- _Work request_: Your answer must be every line of the data below that holds the string "name", copied exactly.

(Excerpts from a dataset)
-- Opening Marker --

(** The phase of a profile reset ends, or moves on. *)
Lemma ok_phase_none h w : ok h w → ok h (w <| _profile_reset_phase := None |> <| _profile_reset_timer := false |>).
Proof. intros []. by split. Qed.
Lemma ended_phase_ok h w : ok (DisconnectDevice (_generation w) :: h) w → _profile_reset_phase w = Some disconnecting →
  ok h (w <| _profile_reset_phase := None |>).
Proof.
  intros [] Hp. split; cbn; try done.
  - intros k id H1 H2. specialize (k_owed0 k id H1 H2). by apply elem_of_cons in k_owed0 as [?|?].
  - intros H1. specialize (k_disconnect0 H1). by apply elem_of_cons in k_disconnect0 as [?|?].
  - rewrite k_settling0, Hp. done.
Qed.
Lemma profile_disconnected_ok h g w : ok (DisconnectDevice g :: h) w → wp (_profile_reset_disconnected g) (λ _, ok h) w.
Proof.
  intros Hw. unfold _profile_reset_disconnected. apply wp_get.
  destruct (_ || _) eqn:E.
  { apply ok_drop_device in Hw; [done|]. apply orb_true_iff in E as [->%negb_true_iff| ->%negb_true_iff]; [done|apply andb_false_r]. }
  apply orb_false_iff in E as [Eg%negb_false_iff%Z.eqb_eq Ep%negb_false_iff%bool_decide_eq_true]. subst g.
  unfold set_reset. apply wp_modify. destruct Hw. split; cbn; try done.
  - intros k id H1 H2. specialize (k_owed0 k id H1 H2). by apply elem_of_cons in k_owed0 as [?|?].
  - intros H1. specialize (k_disconnect0 H1). by apply elem_of_cons in k_disconnect0 as [?|?].
  - intros _. apply k_phase0. by rewrite Ep.
Qed.
Lemma profile_failed_ok h e g w : ok (DisconnectDevice g :: h) w → wp (_profile_reset_disconnect_failed e g) (λ _, ok h) w.
Proof.
  intros Hw. unfold _profile_reset_disconnect_failed. apply wp_get.
  destruct (_ || _) eqn:E.
  { apply ok_drop_device in Hw; [done|]. apply orb_true_iff in E as [->%negb_true_iff| ->%negb_true_iff]; [done|apply andb_false_r]. }
  destruct (already_down e); [by apply profile_disconnected_ok|].
  apply orb_false_iff in E as [Eg%negb_false_iff%Z.eqb_eq Ep%negb_false_iff%bool_decide_eq_true]. subst g.
  apply wp_modify. apply aside_wp; [aside|]. by apply ended_phase_ok.
Qed.
Lemma reset_profiles_ok env h w : ok h w → wp (reset_profiles env) (λ _, ok h) w.
Proof.
  intros Hw. unfold reset_profiles. apply wp_get. destruct (negb (_running w)); [done|]. destruct (_bluez_blocked env); [done|].
  destruct (_ || _) eqn:E; [done|]. destruct (negb _); [done|].
  apply orb_false_iff in E as [E Em]. apply orb_false_iff in E as [E Ed]. apply orb_false_iff in E as [E Eb].
  apply orb_false_iff in E as [E Er]. apply orb_false_iff in E as [Ep _].
  unfold _cancel_le_settle. apply wp_modify, wp_modify. skip. intros _ w1 E1. skip. intros _ w2 E2. rewrite E1 in E2.
  assert (Hw2 : ok (DisconnectDevice (_generation w) :: h) w2).
  { eapply ok_core; [exact E2|]. destruct Hw. split; cbn; try done.
    - intros k id H1 H2. right. by apply k_owed0.
    - rewrite Ed. discriminate.
    - intros _. left.
    - rewrite k_settling0. by destruct (_profile_reset_phase w). }
  apply (wp_ok _ _ _ h); [|intros _ w3 Hw3; exact Hw3].
  destruct (disconnect_raises env); [by apply profile_failed_ok|]. by apply ok_sent.
Qed.
Lemma profile_reconnect_ok env h w : ok h w → _profile_reset_timer w = true → wp (_profile_reset_reconnect env) (λ _, ok h) w.
Proof.
  intros Hw Ht. unfold _profile_reset_reconnect. apply wp_modify, wp_get.
  pose proof (k_settling h w Hw) as Hs. rewrite Ht in Hs. symmetry in Hs.
  match goal with |- context [_profile_reset_phase ?x] => change (_profile_reset_phase x) with (_profile_reset_phase w) end.
  rewrite Hs. cbn [negb]. apply wp_modify. apply ok_phase_none in Hw.
  match goal with |- wp _ _ ?x => assert (Hx : ok h x) by exact (ok_core h _ x eq_refl Hw); generalize dependent x end.
  clear Hw. intros w0 Hw. destruct (_ || _); [apply aside_wp; [aside|done]|].
  skip. intros b w1 E1. apply (ok_core _ _ _ E1) in Hw. eapply wp_ok; [by apply update_ok|]. intros _ w2 Hw2.
  skip. intros l w3 E3. apply (ok_core _ _ _ E3) in Hw2. eapply wp_ok; [by apply update_ok|]. intros _ w4 Hw4.
  destruct (is_true b); [apply aside_wp; [aside|done]|]. unfold forget_classic_backoff. skip. intros _ w5 E5.
  apply (ok_core _ _ _ E5) in Hw4. eapply wp_ok; [by apply request_connect_ok|]. intros _ w6 Hw6.
  apply aside_wp; [aside|done].
Qed.

Lemma reconnect_now_ok env h w : ok h w → wp (reconnect_now env) (λ _, ok h) w.
Proof.
  intros Hw. unfold reconnect_now. apply wp_get. destruct (negb (_running w)); [done|]. destruct (_bluez_blocked env); [done|].
  destruct (_ || _) eqn:E; [done|]. apply orb_false_iff in E as [Ep _]. destruct (is_true _); [done|]. destruct (_ || _); [done|].
  unfold forget_classic_backoff. skip. intros _ w1 E1. skip. intros _ w2 E2. rewrite E1 in E2. apply wp_modify.
  apply aside_wp; [aside|]. apply (ok_core _ _ _ E2) in Hw. destruct Hw. split; try done. cbn. intros Hp. exfalso. apply Hp.
  injection E2 as _ _ _ -> _. by destruct (_profile_reset_phase w).
Qed.
Lemma manual_ok env h w : ok h w → wp (_manual_dial_now env) (λ _, ok h) w.
Proof.
  intros Hw. unfold _manual_dial_now. apply wp_modify, wp_get.
  assert (Hw1 : ok h (w <| _manual_dial := false |>)).
  { destruct Hw. split; try done. intros Hp. destruct (k_phase0 Hp) as (? & ? & ? & ? & ?). by split_and!. }
  destruct (_ || _ || _); [done|]. eapply wp_ok; [by apply request_connect_ok|]. intros _ w2 Hw2. apply aside_wp; [aside|done].
Qed.

Lemma signalled_ok env h b w : ok h w → wp (_observe_signalled_le env b) (λ _, ok h) w.
Proof. intros Hw. unfold _observe_signalled_le. apply wp_get. destruct (bool_decide _); [done|by apply update_ok]. Qed.
Lemma le_signal_ok env h name w : ok h w → wp (_on_le_disconnected_signal env name) (λ _, ok h) w.
Proof.
  intros Hw. unfold _on_le_disconnected_signal. apply wp_get. destruct (negb _); [done|]. skip. intros _ w1 E1.
  apply (ok_core _ _ _ E1) in Hw. by apply signalled_ok.
Qed.
Lemma le_properties_ok env h i c w : ok h w → wp (_on_le_properties_changed env i c) (λ _, ok h) w.
Proof.
  intros Hw. unfold _on_le_properties_changed. apply wp_get. destruct (negb _); [done|].
  apply wp_aside; [aside|]. intros _ w1 E1. apply (ok_core _ _ _ E1) in Hw. apply (wp_ok _ _ _ h).
  - destruct (c_connected c) as [b|]; [|done]. destruct (String.eqb _ _); [|done].
    apply wp_aside; [aside|]. intros _ w2 E2. apply (ok_core _ _ _ E2) in Hw.
    apply wp_aside; [aside|]. intros _ w3 E3. apply (ok_core _ _ _ E3) in Hw. by apply signalled_ok.
  - intros _ w2 Hw2. apply aside_wp; [aside|done].
Qed.
Lemma bredr_signal_ok h name w : ok h w → wp (_on_bredr_disconnected_signal name) (λ _, ok h) w.
Proof. apply aside_wp. unfold _on_bredr_disconnected_signal. aside. Qed.

Lemma reply_ok env h c o w : ok (c :: h) w → wp (on_reply env c o) (λ _, ok h) w.
Proof.
  intros Hw. destruct c as [k g id|g|g], o as [e|]; cbn [on_reply].
  - unfold connect_failed. apply connect_failed_ok; [done|]. intros _ _. apply nested_request.
  - by apply succeeded_ok.
  - by apply disconnect_failed_ok.
  - by apply disconnect_succeeded_ok.
  - by apply profile_failed_ok.
  - by apply profile_disconnected_ok.
Qed.
Lemma ok_delete i c w : ok [] w → calls w !! i = Some c → ok [c] (w <| calls ::= delete i |>).
Proof.
  intros [] Hi. assert (Hd : ∀ x, x ∈ calls w → x ∈ [c] ++ delete i (calls w)).
  { intros x Hx. apply list_elem_of_lookup in Hx as [j Hj]. destruct (decide (j = i)) as [->|Hne].
    - rewrite Hi in Hj. injection Hj as ->. left.
    - right. apply list_elem_of_lookup. destruct (decide (j < i)%nat).
      + exists j. by rewrite list_lookup_delete_lt.
      + exists (j - 1)%nat. rewrite list_lookup_delete_ge by lia. by replace (S (j - 1)) with j by lia. }
  split; cbn; try done.
  - intros k id H1 H2. by apply Hd, k_owed0.
  - intros H1. by apply Hd, k_disconnect0.
  - intros H1. by apply Hd, k_device0.
Qed.
End life.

-- Closing Marker --

- _Answer to this task_:
Lemma le_signal_ok env h name w : ok h w → wp (_on_le_disconnected_signal env name) (λ _, ok h) w.
Lemma bredr_signal_ok h name w : ok h w → wp (_on_bredr_disconnected_signal name) (λ _, ok h) w.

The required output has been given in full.